Stored items:
Lemma reconcile_occurrences_run os : ∀ rows w stale w',
  rows_current rows (db w) → reconcile_occurrences organization ruleId revision draft now rows os w = (Ok stale, w') →
  plan_reconciled os rows w w' ∧ stale = foldl (λ rows o, delete_key rows (occurrence_key o)) rows os.
Proof using Type.
  induction os as [|o os IH]; intros rows w stale w' Hcur Hrun.
  { injection Hrun as <- <-. split; [|done]. split; [done| | |by left]; [by intros o ?%elem_of_nil|by intros id p _ ?%elem_of_nil]. }
  cbn in Hrun. run_step Hrun as u w1 Hstep.
  assert (NoDup (delete_key rows (occurrence_key o)).*1) as Hids by (apply NoDup_delete_key, Hcur).
  assert (NoDup (map key_of (delete_key rows (occurrence_key o)))) as Hkeys by (apply NoDup_delete_key, Hcur).
  assert (∀ id p' , row_change o id (planned_events (db w) !! id) p' → row_step id p' w w1 →
    (∀ p, planned_events (db w) !! id = Some p → (id, p) ∈ rows ∧ Planned.occurrence_key p = occurrence_key o) →
    (∀ i p, (i, p) ∈ rows → Planned.occurrence_key p = occurrence_key o ↔ i = id) →
    plan_reconciled (o :: os) rows w w' ∧
    stale = foldl (λ rows o, delete_key rows (occurrence_key o)) (delete_key rows (occurrence_key o)) os) as Hcons.
  { intros id p' Hch Hs Hr Hsame.
    assert (∀ row, row ∈ delete_key rows (occurrence_key o) → row ∈ rows ∧ row.1 ≠ id) as Hsub.
    { intros [i p] [Hin Hne]%delete_key_elem. split; [done|]. cbn. intros ->. by apply Hne, (Hsame id p). }
    apply IH in Hrun as [Hrest ->]; [|by eapply rows_current_step]. split; [|done].
    eapply plan_reconciled_cons; try done; [naive_solver|]. intros i p Hin Hne. by apply delete_key_elem. }
  cbn. destruct (get_key rows (occurrence_key o)) as [[id p]|] eqn:Hget.
  - pose proof (get_key_elem _ _ _ _ Hget) as [Hin Hk]. pose proof (current_rows _ _ Hcur _ _ Hin) as Hp.
    apply updateOccurrence_run in Hstep as (p' & Hch & Hs); [|done]. apply (Hcons id p'); [by rewrite Hp|done|naive_solver|].
    intros i q Hq. split; [intros Hkq|].
    + by pose proof (get_key_same _ _ _ _ _ (current_keys _ _ Hcur) Hget Hq Hkq) as [= -> _].
    + intros ->. pose proof (current_rows _ _ Hcur _ _ Hq) as Hp'. congruence.
  - apply insertOccurrence_run in Hstep as (id & p' & Hnone & Hch & Hs). apply (Hcons id p'); [by rewrite Hnone|done|congruence|].
    intros i q Hq. split; [|intros ->].
    + intros Hkq. by destruct (get_key_None _ _ _ Hget Hq).
    + pose proof (current_rows _ _ Hcur _ _ Hq). congruence.
Qed.

(** ** The loop over the stale rows *)

Local Notation row_retired := (row_retired revision now).

Record row_removed w w' (id : string) (p p' : Planned.EventRow) : Prop := {
  removed_lookup : planned_events (db w') !! id = Some p';
  removed_change : row_retired p p';
  removed_waits : ids_fresh w → awaits_deletion p' → intent_waits id p' (db w');
}.

Lemma retire_event_run id p w u w' :
  planned_events (db w) !! id = Some p → retire_event organization revision now (id, p) w = (Ok u, w') →
  ∃ p', planned_events (db w') = <[id := p']> (planned_events (db w)) ∧ plan_steps w w' ∧ row_removed w w' id p p'.
Proof using Type.
  intros Hp Hrun. cbn in Hrun.
  assert (∀ p', row_retired p p' → planned_events (db w') = <[id := p']> (planned_events (db w)) → plan_steps w w' →
    (ids_fresh w → awaits_deletion p' → intent_waits id p' (db w')) →
    ∃ p', planned_events (db w') = <[id := p']> (planned_events (db w)) ∧ plan_steps w w' ∧ row_removed w w' id p p') as Hdone.
  { intros p' Hret Hev Hst Hw. exists p'. split_and!; [done..|]. split; [by rewrite Hev, lookup_insert_eq|done|done]. }
  assert (planned_events (db w) = <[id := p]> (planned_events (db w))) as Hsame by (by rewrite insert_id).
  destruct (bool_decide (Planned.status p = Planned.pending_delete)) eqn:Hpend in Hrun; bool_to_prop.
  { destruct (bool_decide (Planned.safe_error_code p = _)) eqn:Hcode in Hrun; bool_to_prop.
    - injection Hrun as _ <-. apply (Hdone p); [by constructor|done|done|]. by intros _ [_ ?].
    - apply run_enqueueApply in Hrun as (Hev & Hst & Hw). apply (Hdone p); [by constructor|by rewrite Hev|done|]. intros Hfr _. by apply Hw. }
  destruct (eventHasEnded _ _) eqn:Hended in Hrun.
  { apply set_alone in Hrun as (q & Hq & Hstep). rewrite Hp in Hq. injection Hq as <-.
    destruct Hstep as [Hev Hst _]; [by intros [[] _]|]. eapply Hdone; [by apply history_preserved|done|done|]. by intros _ [? _]. }
  destruct (mapped p) eqn:Hmap; cbn in Hrun.
  - destruct (bool_decide (Planned.status p = Planned.deleted)) eqn:Hdel in Hrun; cbn in Hrun; bool_to_prop.
    + injection Hrun as _ <-. apply (Hdone p); [by apply gone|done|done|]. intros _ [Hs _]. by rewrite Hdel in Hs.
    + apply set_and_enqueue in Hrun as (q & Hq & Hstep). rewrite Hp in Hq. injection Hq as <-.
      destruct Hstep as [[Hev Hst _] Hw]; [done|]. eapply Hdone; [by apply withdrawn|done|done|]. auto.
  - apply set_alone in Hrun as (q & Hq & Hstep). rewrite Hp in Hq. injection Hq as <-.
    destruct Hstep as [Hev Hst _]; [by intros [[] _]|]. eapply Hdone; [by apply never_written|done|done|]. by intros _ [? _].
Qed.
(* ===== verification/PlanningService.v ===== *)
(** * Planning: the commands of the owner

    [server/src/planning/service.ts]: the preview of a planning rule, its
    activation, the decision on a suggested change, pause and resumption, the
    removal of a rule with the clean-up of its events, a requested plan. *)

From S2P Require Import Prelude Canonical Types Text Dates Temporal Hours PlanningDrafts Planning Jobs Transaction Policies Store PlanningStore PlanningInputs PlanningCoordinator PlanningReconcile.
From stdpp Require Import options.
Open Scope Z_scope.

Definition PREVIEW_LIFETIME : Z := 10 * 60000.

Record PlanningPreviewDocument := { preview_result : PlanningResult; preview_token : string; preview_expires_at : string }.

(** ** Rows *)

Definition preview_row (organization principalId : string) (draft : PlanningDraft) (draftHash snapshotHash : string)
    (result : PlanningResult) (now : Z) : PlanPreview.PreviewRow :=
  {| PlanPreview.organization := organization; PlanPreview.principal := principalId; PlanPreview.rule_kind := kind_of draft;
     PlanPreview.draft := draft_json draft; PlanPreview.draft_hash := draftHash; PlanPreview.snapshot_hash := snapshotHash;
     PlanPreview.result := result; PlanPreview.reference_at := now; PlanPreview.expires_at := now + PREVIEW_LIFETIME;
     PlanPreview.consumed_at := None |}.

Definition consume_plan_preview (now : Z) (p : PlanPreview.PreviewRow) : PlanPreview.PreviewRow :=
  {| PlanPreview.organization := PlanPreview.organization p; PlanPreview.principal := PlanPreview.principal p;
     PlanPreview.rule_kind := PlanPreview.rule_kind p; PlanPreview.draft := PlanPreview.draft p;
     PlanPreview.draft_hash := PlanPreview.draft_hash p; PlanPreview.snapshot_hash := PlanPreview.snapshot_hash p;
     PlanPreview.result := PlanPreview.result p; PlanPreview.reference_at := PlanPreview.reference_at p;
     PlanPreview.expires_at := PlanPreview.expires_at p; PlanPreview.consumed_at := Some now |}.

Definition activated_rule (organization principalId : string) (draft : PlanningDraft) (ruleHash : string) (now : Z)
    : PlanRule.RuleRow :=
  {| PlanRule.organization := organization; PlanRule.owner := principalId; PlanRule.kind := kind_of draft;
     PlanRule.name := name_of draft; PlanRule.target_calendar := target_of draft; PlanRule.status := PlanRule.active;
     PlanRule.revision := 1; PlanRule.document := draft_json draft; PlanRule.hash := ruleHash;
     PlanRule.last_planned_at := Some now; PlanRule.last_success_at := None; PlanRule.safe_error_code := None;
     PlanRule.updated_at := now |}.

(** Status and revision; the rest of the row stays. *)
Definition with_rule_status (status : PlanRule.RuleStatus) (revision : Z) (now : Z) (r : PlanRule.RuleRow) : PlanRule.RuleRow :=
  {| PlanRule.organization := PlanRule.organization r; PlanRule.owner := PlanRule.owner r; PlanRule.kind := PlanRule.kind r;
     PlanRule.name := PlanRule.name r; PlanRule.target_calendar := PlanRule.target_calendar r; PlanRule.status := status;
     PlanRule.revision := revision; PlanRule.document := PlanRule.document r; PlanRule.hash := PlanRule.hash r;
     PlanRule.last_planned_at := PlanRule.last_planned_at r; PlanRule.last_success_at := PlanRule.last_success_at r;
     PlanRule.safe_error_code := PlanRule.safe_error_code r; PlanRule.updated_at := now |}.
(** C3, amended: after [setNativeReference(null)] the field
    [cameraNodeHandle] is [undefined].  A command invoked afterwards is not
    stopped by the proxy for want of a handle: when its entry is a function
    [f], [f] is called on the arguments followed by [undefined] (never the
    handle held before) and its completion is returned as it is; when its
    entry is falsy, the command throws [UnavailabilityError] as before. *)
Theorem unmount_clears_handle (w : World N) :
  cameraNodeHandle (component (unmount findNodeHandle w)) = None
  /\ (forall (c : command) (args : list value)
        (f : list value -> N -> completion value * N),
        signature_admits c args = true ->
        manager !! command_name c = Some (EFunction f) ->
        invoke manager c args (unmount findNodeHandle w)
        = (fst (f (with_default_options c args ++ [VUndefined]) (native w)),
           {| component := component (unmount findNodeHandle w);
              native :=
                snd (f (with_default_options c args ++ [VUndefined])
                       (native w));
              calls :=
                calls w
                ++ [(command_name c,
                     with_default_options c args ++ [VUndefined])] |}))
  /\ (forall (c : command) (args : list value),
        entry_ToBoolean (property manager (command_name c)) = false ->
        invoke manager c args (unmount findNodeHandle w)
        = (Throw (UnavailabilityError "Camera" (command_name c)),
           unmount findNodeHandle w)).
Proof.
  split; [reflexivity | split].
  - intros c args f Hsig Hf.
    rewrite (invoke_function manager c args _ f (property_lookup _ _ _ Hf)).
    rewrite (formals_admitted c args Hsig). reflexivity.
  - intros c args H. now apply invoke_falsy.
Qed.

(** C9: when [setNativeReference] receives a ref for which
    [findNodeHandle] gives a falsy result, nothing is written: the component
    keeps the handle it had, and every command invoked afterwards behaves as
    it would have before, forwarding that handle. *)
Theorem failed_resolution_keeps_handle (r : Ref) (w : World N) :
  handle_ToBoolean (findNodeHandle r) = false ->
  setNativeReference findNodeHandle (Some r) w = (Normal VUndefined, w)
  /\ cameraNodeHandle
       (component (snd (setNativeReference findNodeHandle (Some r) w)))
     = cameraNodeHandle (component w)
  /\ forall (c : command) (args : list value),
       invoke manager c args
         (snd (setNativeReference findNodeHandle (Some r) w))
       = invoke manager c args w.
Proof.
  intros H.
  assert (E : setNativeReference findNodeHandle (Some r) w
              = (Normal VUndefined, w)).
  { unfold setNativeReference. rewrite H. reflexivity. }
  rewrite E. repeat split.
Qed.

End Lifecycle.

(** ** Default props *)

(** C4: when the six configurable props are unset, the props the component
    runs with are the defaults: autofocus off, facing back, flash mode off,
    focus depth 0.0, white balance auto, zoom 0.0. *)
Theorem defaults_apply_when_unset (given : ExpoCamera2ViewProps) :
  autofocus given = None ->
  facing given = None ->
  flashMode given = None ->
  focusDepth given = None ->
  whiteBalance given = None ->
  zoom given = None ->
  autofocus (resolveDefaultProps defaultProps given)
  = Some (Member "Autofocus" "Off")
  /\ facing (resolveDefaultProps defaultProps given)
     = Some (Member "Facing" "Back")
  /\ flashMode (resolveDefaultProps defaultProps given)
     = Some (Member "FlashMode" "Off")
  /\ focusDepth (resolveDefaultProps defaultProps given) = Some 0%Qc
  /\ whiteBalance (resolveDefaultProps defaultProps given)
     = Some (Member "WhiteBalance" "Auto")
  /\ zoom (resolveDefaultProps defaultProps given) = Some 0%Qc.
Proof.
  intros Ha Hf Hm Hd Hw Hz. simpl.
  rewrite Ha, Hf, Hm, Hd, Hw, Hz. repeat split.
Qed.

(** ** Where the code departs from the words *)

(** C2, as stated, fails: [takePictureAsync()] is given no argument, yet the
    native function receives [{}] before the handle, not the handle alone. *)
Lemma omitted_options_not_forwarded_verbatim :
  ~ (forall (c : command) (args : list value) (w : World nat)
       (f : list value -> nat -> completion value * nat),
       signature_admits c args = true ->
       sample_manager !! command_name c = Some (EFunction f) ->
       calls (snd (invoke sample_manager c args w))
       = calls w
         ++ [(command_name c,
              args ++ [handle_value (cameraNodeHandle (component w))])]).
Proof.
  intros H.
  specialize (H TakePictureAsync [] mounted native_takePictureAsync
                eq_refl eq_refl).
  vm_compute in H. discriminate H.
Qed.

(** C3, as stated, fails: after unmount, [pausePreviewAsync()] neither
    throws nor returns a rejected promise. *)
Lemma command_after_unmount_goes_through :
  ~ (forall (c : command) (args : list value) (w : World nat),
       fails_or_rejects
         (fst (invoke sample_manager c args
                 (unmount sample_findNodeHandle w))) = true).
Proof.
  intros H. specialize (H PausePreviewAsync [] mounted).
  vm_compute in H. discriminate H.
Qed.

(** What happens there: the native function is called with [undefined] for
    a handle and its fulfilled promise comes back. *)
Example pause_after_unmount :
  invoke sample_manager PausePreviewAsync []
    (unmount sample_findNodeHandle mounted)
  = (Normal (VPromise (Fulfilled VUndefined)),
     {| component := {| props := defaultProps; cameraNodeHandle := None |};
        native := 0%nat;
        calls := [("pausePreviewAsync", [VUndefined])] |}).
Proof. vm_compute. reflexivity. Qed.

(** ** The theorems at work on the sample native side *)

Lemma unavailable_command_throws_sample :
  sample_manager !! command_name StopRecordingAsync = None
  /\ invoke sample_manager StopRecordingAsync [] mounted
     = (Throw (UnavailabilityError "Camera" "stopRecordingAsync"), mounted).
Proof.
  split; [reflexivity|].
  apply (unavailable_command_throws sample_manager StopRecordingAsync
           [] mounted).
  reflexivity.
Defined.

Lemma command_forwards_to_registry_sample :
  signature_admits FocusOnPoint [VStr "centre"] = true
  /\ sample_manager !! command_name FocusOnPoint
     = Some (EFunction native_focusOnPoint)
  /\ invoke sample_manager FocusOnPoint [VStr "centre"] mounted
     = (Throw (Raised (VStr "E_CAMERA_FOCUS")),
        {| component := component mounted;
           native := 0%nat;
           calls :=
             [("focusOnPoint", [VStr "centre"; VNum (Qc_of_Z 7)])] |}).
Proof.
  split; [reflexivity | split; [reflexivity|]].
  apply (command_forwards_to_registry sample_manager FocusOnPoint
           [VStr "centre"] mounted native_focusOnPoint); reflexivity.
Defined.
(** * SIP calculator and fund scoring of arthasetu-website

    Shallow embedding of [SIPCalculator] (the SIP engine: forward and
    reverse future-value formulas, the round-trip check and the
    projection table) and of [Utils.scoreFund], with the properties the
    specification states about them; then of the other numeric helpers
    of [Utils], of its risk-profile table and email pattern, and of
    [AuthManager] (accounts, sessions and saved data over
    [localStorage]), with properties read off the code.

    ** Number model

    A JavaScript Number is modelled by [number]: an exact rational, or one
    of the three IEEE-754 special values [+Infinity], [-Infinity] and
    [NaN].  The arithmetic follows IEEE-754 on the special values
    (division by zero does not raise: [0/0] is [NaN], [x/0] an infinity).
    A finite result is the exact rational: the rounding of each binary64
    operation, overflow, underflow and the sign of a zero are not
    represented.  The statements about numbers are therefore of three kinds:

    - statements that rest on the special values, on comparisons and on
      the structure of the code, which hold for every input;
    - statements about whole numbers below 2^53, where binary64
      arithmetic is exact, with the bound among the hypotheses;
    - statements with a margin (a difference of at least 1 before
      rounding, a tolerance of 1), restricted by their hypotheses to a
      range of amounts, terms and rates on which the rounding errors of
      the binary64 computation are far below the margin: the range
      leaves out the rates so small that [1 + monthlyRate] loses them
      and the inputs whose future value overflows.

    No statement depends on the last digits of an unrounded value, and
    none compares two orders of evaluation of the same formula.

    [years] and the sampling interval are integers in [SIPCalculator],
    as in the specification's data model, so that [Math.pow] is only
    ever taken at an integer exponent.  The loop counter of
    [generateProjectionTable] is also modelled on binary64 numbers
    ([Binary64], over the primitive floats), where a fractional, [NaN]
    or infinite interval can be given. *)

From Stdlib Require Import ZArith QArith Qround Qabs Qpower Lia Lqa.
From Stdlib Require Import List String Ascii DecimalString.
From Stdlib Require Import Setoid Morphisms.
From Stdlib Require Import Floats.
Import ListNotations.

Set Implicit Arguments.

(* ================================================================== *)
(** ** JavaScript numbers *)
(* ================================================================== *)

Module JSNumber.

Inductive number : Type :=
  | Fin (q : Q)
  | PInf
  | NInf
  | NaN.

Definition ofZ (z : Z) : number := Fin (inject_Z z).
Arguments ofZ z%_Z.
(** * A shallow embedding of [main.py], the Streamlit data-analysis assistant

    The script is a thin orchestration layer over third-party libraries
    (requests, BeautifulSoup, pandas, PyPDF2, matplotlib, streamlit) and one
    external agent.  The embedding keeps the script's own control flow exact
    and takes every library entry point as a field of the record [Lib]:
    theorems quantify over all library behaviours, and a single reference
    instance is used to evaluate the script on concrete inputs.

    Python computations are modelled in a small monad [Py] that threads a
    [World] (the Streamlit session state and the log of externally visible
    effects) and may raise an exception. *)

From stdpp Require Import gmap strings list pretty.

Set Warnings "-register-all".

(** ** Python strings

    A Python [str] is a sequence of Unicode code points; slicing and [len]
    count code points, not bytes.  String literals of the source are written
    as UTF-8 in this file and decoded by [py]. *)

Abbreviation pystr := (list N).

Definition byte_of_ascii (a : Ascii.ascii) : N := Ascii.N_of_ascii a.

Fixpoint string_bytes (s : string) : list N :=
  match s with
  | EmptyString => []
  | String a s' => byte_of_ascii a :: string_bytes s'
  end.

(** Decoder for well-formed UTF-8 (1 to 4 byte sequences); a stray byte is
    kept as it is.  Only used on the literals of this file. *)
Fixpoint utf8_decode (fuel : nat) (bs : list N) : pystr :=
  match fuel with
  | O => []
  | S fuel' =>
    match bs with
    | [] => []
    | b0 :: r0 =>
      if (b0 <? 128)%N then b0 :: utf8_decode fuel' r0
      else if (b0 <? 224)%N then
        match r0 with
        | b1 :: r1 =>
            ((b0 - 192) * 64 + (b1 - 128))%N :: utf8_decode fuel' r1
        | _ => b0 :: utf8_decode fuel' r0
        end
      else if (b0 <? 240)%N then
        match r0 with
        | b1 :: b2 :: r2 =>
            ((b0 - 224) * 4096 + (b1 - 128) * 64 + (b2 - 128))%N
              :: utf8_decode fuel' r2
        | _ => b0 :: utf8_decode fuel' r0
        end
      else
        match r0 with
        | b1 :: b2 :: b3 :: r3 =>
            ((b0 - 240) * 262144 + (b1 - 128) * 4096
             + (b2 - 128) * 64 + (b3 - 128))%N :: utf8_decode fuel' r3
        | _ => b0 :: utf8_decode fuel' r0
        end
    end
  end.

Definition py (s : string) : pystr :=
  let bs := string_bytes s in utf8_decode (length bs) bs.

(** The empty string. *)
Definition empty_str : pystr := [].

(** [str.isspace] on one code point (the characters [str.split()] and
    [str.strip()] treat as whitespace). *)
Definition py_isspace (c : N) : bool :=
  ((9 <=? c) && (c <=? 13) || (28 <=? c) && (c <=? 32)
   || (c =? 133) || (c =? 160) || (c =? 5760)
   || (8192 <=? c) && (c <=? 8202)
   || (c =? 8232) || (c =? 8233) || (c =? 8239) || (c =? 8287)
   || (c =? 12288))%N.

(** [s.split()]: maximal runs of non-whitespace, in order. *)
Fixpoint split_go (cur : pystr) (s : pystr) : list pystr :=
  match s with
  | [] => if cur is [] then [] else [cur]
  | c :: s' =>
      if py_isspace c
      then (if cur is [] then [] else [cur]) ++ split_go [] s'
      else split_go (cur ++ [c]) s'
  end.

Definition py_split (s : pystr) : list pystr := split_go [] s.

(** [s.strip()] *)
Fixpoint py_lstrip (s : pystr) : pystr :=
  match s with
  | c :: s' => if py_isspace c then py_lstrip s' else s
  | [] => []
  end.

Definition py_strip (s : pystr) : pystr :=
  reverse (py_lstrip (reverse (py_lstrip s))).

**Work required**: Among the entries above, the line containing "From stdpp Require Import options.", the line containing "(result : PlanningResult)", and all lines between them are to be restated word for word; nothing else belongs in the reply.

**Reply to the task**:
From stdpp Require Import options.
Open Scope Z_scope.

Definition PREVIEW_LIFETIME : Z := 10 * 60000.

Record PlanningPreviewDocument := { preview_result : PlanningResult; preview_token : string; preview_expires_at : string }.

(** ** Rows *)

Definition preview_row (organization principalId : string) (draft : PlanningDraft) (draftHash snapshotHash : string)
    (result : PlanningResult) (now : Z) : PlanPreview.PreviewRow :=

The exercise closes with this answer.